Definition chips_order (chipsGrid : Element) : list string :=
  omap wrapper_chipId (querySelectorAll sel_chip_wrapper chipsGrid).

Definition updateChipsOrder (chipsGrid : Path) (m : Manager) (w : World) : World :=
  match get chipsGrid (tree w) with
  | None => w
  | Some g =>
      let newOrder := chips_order g in
      match customizationManager m with
      | Some _ => emit (SaveChipsOrder newOrder) w
      | None => w
      end
  end.

(** The calls that hand an ordering to the host. *)
Definition is_persist (e : Effect) : bool :=
  match e with
  | SaveOrder _ | UpdateCarouselOrderWithContext _ _ _ _ | SaveChipsOrder _ => true
  | _ => false
  end.

Definition persist_calls (w : World) : list Effect :=
  filter (λ e, is_persist e = true) (effects w).

(** What a drop in a carousel, respectively in the chip row, hands to the
    host, as a function of the tree [t] at that moment and of the dragged
    item [q]. *)
Definition carousel_calls (t : Element) (q : Path) (m : Manager) : list Effect :=
  match closest sel_carousel_grid t q with
  | Some carousel =>
      match get carousel t with
      | Some c =>
          if truthy (areaId (dataset (props c))) && truthy (sectionType (dataset (props c)))
          then match customizationManager m with
               | Some _ =>
                   [UpdateCarouselOrderWithContext
                      (default "" (areaId (dataset (props c))))
                      (default "" (sectionType (dataset (props c))))
                      (carousel_order c) (context m)]
               | None => []
               end
          else []
      | None => []
      end
  | None => []
  end.

Definition chips_calls (t : Element) (q : Path) (m : Manager) : list Effect :=
  match closest sel_chips_grid t q with
  | Some chipsGrid =>
      match get chipsGrid t with
      | Some g =>
          match customizationManager m with
          | Some _ => [SaveChipsOrder (chips_order g)]
          | None => []
          end
      | None => []
      end
  | None => []
  end.

(** How the sensing library leaves the container when the gesture is
    over: a drop has moved the children around, a cancelled gesture has
    put them back where they were. Either way the library then fires
    [onEnd]. *)
Inductive Outcome :=
| Dropped (reorder : list Element → list Element)
| Cancelled.

Definition library_settle (container : Path) (o : Outcome) (w : World) : World :=
  match o with
  | Dropped reorder =>
      set_tree (update container (λ e, El (props e) (reorder (kids e))) (tree w)) w
  | Cancelled => w
  end.

(** What a drop does to the children of a container: the library takes
    the dragged child out of its place [i] and puts it back at place
    [j]. *)
Definition move_child {A} (i j : nat) (ks : list A) : list A :=
  match ks !! i with
  | Some k => take j (delete i ks) ++ k :: drop j (delete i ks)
  | None => ks
  end.
#[global] Instance py_round_comp : Proper (Qeq ==> eq ==> Qeq) py_round.
Proof.
  intros x y E n n' <-. unfold py_round.
  assert (E' : x * inject_Z (10 ^ Z.of_nat n) == y * inject_Z (10 ^ Z.of_nat n))
    by now rewrite E.
  now rewrite (round_half_even_comp _ _ E').
Qed.

(** Rounding does not cross an integer. *)
Lemma py_round_between (x : Q) (ndigits : nat) (lo hi : Z) :
  inject_Z lo <= x <= inject_Z hi ->
  inject_Z lo <= py_round x ndigits <= inject_Z hi.
Proof.
  intros [Hlo Hhi]. unfold py_round.
  pose proof (scale_pos ndigits) as Hs.
  set (s := (10 ^ Z.of_nat ndigits)%Z) in *.
  assert (H1 : (lo * s <= round_half_even (x * inject_Z s))%Z).
  { apply round_half_even_ge. rewrite inject_Z_mult. nra. }
  assert (H2 : (round_half_even (x * inject_Z s) <= hi * s)%Z).
  { apply round_half_even_le. rewrite inject_Z_mult. nra. }
  rewrite Zle_Qle, inject_Z_mult in H1, H2.
  split.
  - apply Qle_shift_div_l; [exact Hs | exact H1].
  - apply Qle_shift_div_r; [exact Hs | exact H2].
Qed.

Lemma py_round_inject_Z (n : Z) (ndigits : nat) :
  py_round (inject_Z n) ndigits == inject_Z n.
Proof.
  apply Qle_antisym; apply (py_round_between (inject_Z n) ndigits n n); split; apply Qle_refl.
Qed.

(** ** DriftScorer *)

(** Every run of [pead_score]: which inputs are present and which way each
    test goes. *)
Ltac score_cases clv gapFillPct ivCrush :=
  destruct clv as [?c|]; [destruct (Qle_bool 0 c)|];
  (destruct gapFillPct as [?g|]; [destruct (Qle_bool g 33.0)|]);
  (destruct ivCrush as [?x|];
   [destruct (Qle_bool (-40) x && Qle_bool x (-5)); [|destruct (Qltb x (-50))]|]).

Ltac decide_numerals :=
  vm_compute; repeat split; try discriminate; try reflexivity.
(** * aixiv: rate-limited article mapping and arXiv search

    A shallow embedding of [aixiv/search.py] and [aixiv/article.py].

    Python [str] values are sequences of Unicode code points; times are
    counted in milliseconds.  Calls into third-party packages ([arxiv],
    [dateparser], [pylatexenc], [limits]) and into [asyncio] are either
    section variables or small explicit models, each marked as such. *)

From Stdlib Require Import NArith ZArith Lia String Ascii.
From stdpp Require Import base option list.

Set Warnings "-register-all".
Local Open Scope N_scope.

(** ** Python values shared by both modules *)

(** A code point. *)
Definition char := N.

(** A Python [str]. *)
Definition str := list char.

(** A literal, written as a Rocq string. *)
Definition text (s : string) : str :=
  List.map N_of_ascii (list_ascii_of_string s).

(** Exceptions below [Exception] that the two modules see. *)
Inductive exn :=
| TimeoutError
| ValueError (msg : str)
| Error (name : str).

(** Records sent to [LOGGER] at warning level (debug records are not
    modelled). *)
Inductive record :=
| WARNING (msg : str).

(** Computations that log and may raise. *)
Definition M (A : Type) : Type := list record * (exn + A).

Definition ret {A} (a : A) : M A := ([], inr a).
Definition raise {A} (e : exn) : M A := ([], inl e).
Definition warning (msg : str) : M unit := ([WARNING msg], inr tt).

Definition bind {A B} (m : M A) (k : A -> M B) : M B :=
  match m with
  | (l, inl e) => (l, inl e)
  | (l, inr a) => let '(l', r) := k a in (l ++ l', r)
  end.

(** [try: m  except Exception: h] *)
Definition try_except {A} (m : M A) (h : exn -> M A) : M A :=
  match m with
  | (l, inl e) => let '(l', r) := h e in (l ++ l', r)
  | (l, inr a) => (l, inr a)
  end.

Notation "x <- m ;; k" := (bind m (fun x => k))
  (at level 100, m at level 99, right associativity).
Notation "m ;;; k" := (bind m (fun _ => k))
  (at level 100, right associativity).

Fixpoint mapM {A B} (f : A -> M B) (l : list A) : M (list B) :=
  match l with
  | [] => ret []
  | a :: l' => b <- f a ;; bs <- mapM f l' ;; ret (b :: bs)
  end.

(** * [aixiv/search.py] *)
Module search.

(** ** Regular expressions of the shape used by [SEP_PATTERN]

    A pattern is an ordered alternation of sequences of character classes,
    each class under a greedy quantifier ([+] or [*]).  Matching follows
    the backtracking semantics of Python's [re]: alternatives are tried
    left to right, a quantifier first takes as many characters as it can
    and gives them back one at a time. *)

Record item := Rep { accepts : char -> bool; least : nat }.

Definition plus (p : char -> bool) : item := Rep p 1.
Definition star (p : char -> bool) : item := Rep p 0.

(** Length of the longest prefix of [s] inside the class [p]. *)
Fixpoint span (p : char -> bool) (s : str) : nat :=
  match s with
  | c :: s' => if p c then S (span p s') else O
  | [] => O
  end.

(** Try the continuation with [k] repetitions, then [k-1], ... down to
    [least]. *)
Fixpoint backtrack (least k : nat) (cont : nat -> option nat) : option nat :=
  match cont k with
  | Some n => Some n
  | None =>
      match k with
      | S k' => if (least <=? k')%nat then backtrack least k' cont else None
      | O => None
      end
  end.

(** Match a sequence at the start of [s]; [acc] characters are already
    consumed.  With [must_advance] an empty match is refused.  The result
    is the length of the match. *)
Fixpoint match_seq (must_advance : bool) (acc : nat) (b : list item) (s : str)
  : option nat :=
  match b with
  | [] => if must_advance && (acc =? 0)%nat then None else Some acc
  | it :: b' =>
      let n := span (accepts it) s in
      if (n <? least it)%nat then None
      else backtrack (least it) n
             (fun k => match_seq must_advance (acc + k)%nat b' (drop k s))
  end.

Fixpoint match_at (must_advance : bool) (r : list (list item)) (s : str)
  : option nat :=
  match r with
  | [] => None
  | b :: r' =>
      match match_seq must_advance 0 b s with
      | Some n => Some n
      | None => match_at must_advance r' s
      end
  end.

(** [Pattern.sub(repl, s)]: leftmost non-overlapping matches are replaced.
    [skip] counts the characters of the current match still to be dropped.
    After an empty match the scanner looks for a non-empty match at the
    same place, and otherwise copies one character. *)
Fixpoint sub_from (r : list (list item)) (repl : str) (s : str) (skip : nat)
  : str :=
  match s with
  | [] =>
      match skip with
      | O => match match_at false r [] with Some _ => repl | None => [] end
      | S _ => []
      end
  | c :: s' =>
      match skip with
      | S k => sub_from r repl s' k
      | O =>
          match match_at false r s with
          | Some (S k) => repl ++ sub_from r repl s' k
          | Some O =>
              repl ++
              match match_at true r s with
              | Some (S k) => repl ++ sub_from r repl s' k
              | _ => c :: sub_from r repl s' 0
              end
          | None => c :: sub_from r repl s' 0
          end
      end
  end.

Definition sub (r : list (list item)) (repl : str) (s : str) : str :=
  sub_from r repl s 0.

(** ** Constants *)

(** [\n] *)
Definition newline (c : char) : bool := c =? 10.

(** [\s] of a [str] pattern: the Unicode white space characters. *)
Definition isspace (c : char) : bool :=
  ((9 <=? c) && (c <=? 13)) || ((28 <=? c) && (c <=? 32))
  || (c =? 133) || (c =? 160) || (c =? 5760)
  || ((8192 <=? c) && (c <=? 8202))
  || (c =? 8232) || (c =? 8233) || (c =? 8239) || (c =? 8287) || (c =? 12288).

(** [SEP_PATTERN = compile(r"\n+\s*|\n*\s+")] *)
Definition SEP_PATTERN : list (list item) :=
  [ [plus newline; star isspace]; [star newline; plus isspace] ].

(** [SEP_REPL = " "] *)
Definition SEP_REPL : str := [32].

(** ** The [Article] dataclass *)

Inductive Article := mkArticle {
  title : str;
  authors : list str;
  summary : str;
  url : str;
  origin : option Article
}.

(** Convert all separators to a single whitespace. *)
Definition __post_init__ (self : Article) : Article :=
  mkArticle (sub SEP_PATTERN SEP_REPL (title self)) (authors self)
            (sub SEP_PATTERN SEP_REPL (summary self)) (url self) (origin self).

(** The [__init__] that [@dataclass] generates: store the fields, then run
    [__post_init__]. *)
Definition __init__ (title : str) (authors : list str) (summary url : str)
  (origin : option Article) : Article :=
  __post_init__ (mkArticle title authors summary url origin).

(** An [arxiv.Result], as far as [from_arxiv] reads it. *)
Record Author := { name : str }.
Record Result := {
  result_title : str;
  result_authors : list Author;
  result_summary : str;
  entry_id : str
}.

Definition from_arxiv (result : Result) : Article :=
  __init__ (result_title result) (List.map name (result_authors result))
      (result_summary result) (entry_id result) None.

(** What the spec says of a normalised field: every maximal run of white
    space is replaced by a single space.  [in_run] tells that the previous
    character was white space. *)
Fixpoint squeeze (in_run : bool) (s : str) : str :=
  match s with
  | [] => []
  | c :: s' =>
      if isspace c
      then if in_run then squeeze true s' else 32 :: squeeze true s'
      else c :: squeeze false s'
  end.

(** A field that normalisation leaves alone: its only white space is the
    space character, never two in a row ([in_run]: nor right at the
    start). *)
Fixpoint tidy (in_run : bool) (s : str) : bool :=
  match s with
  | [] => true
  | c :: s' =>
      if isspace c then negb in_run && (c =? 32) && tidy true s'
      else tidy false s'
  end.

Section Collaborators.

(** [dateparser.parse] followed by [strftime(ARXIV_DATE_FORMAT)]. *)
Variable datetime : Type.
Variable dateparser_parse : str -> option datetime.
Variable strftime : datetime -> str -> str.
(** [DETEXER.latex_to_text]: a string, or an exception. *)
Variable latex_to_text : str -> exn + str.
(** [textwrap.shorten] and [repr] on strings. *)
Variable shorten : str -> N -> str.
Variable repr : str -> str.
(** [Client().results(Search(query, max_results=maximum))], as a list. *)
Variable client_results : str -> N -> list Result.

Definition ARXIV_DATE_FORMAT : str := text "%Y%m%d%H%M%S".

Definition format_date (date_like : str) : M str :=
  match dateparser_parse date_like with
  | Some dt => ret (strftime dt ARXIV_DATE_FORMAT)
  | None =>
      raise (ValueError (text "Could not parse " ++ repr date_like ++ text "."))
  end.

:::

■ What this task involves:
Note every line of the entries in which "raise" appears, and copy it down.

■ Task solution:
(** Computations that log and may raise. *)
Definition raise {A} (e : exn) : M A := ([], inl e).
      raise (ValueError (text "Could not parse " ++ repr date_like ++ text "."))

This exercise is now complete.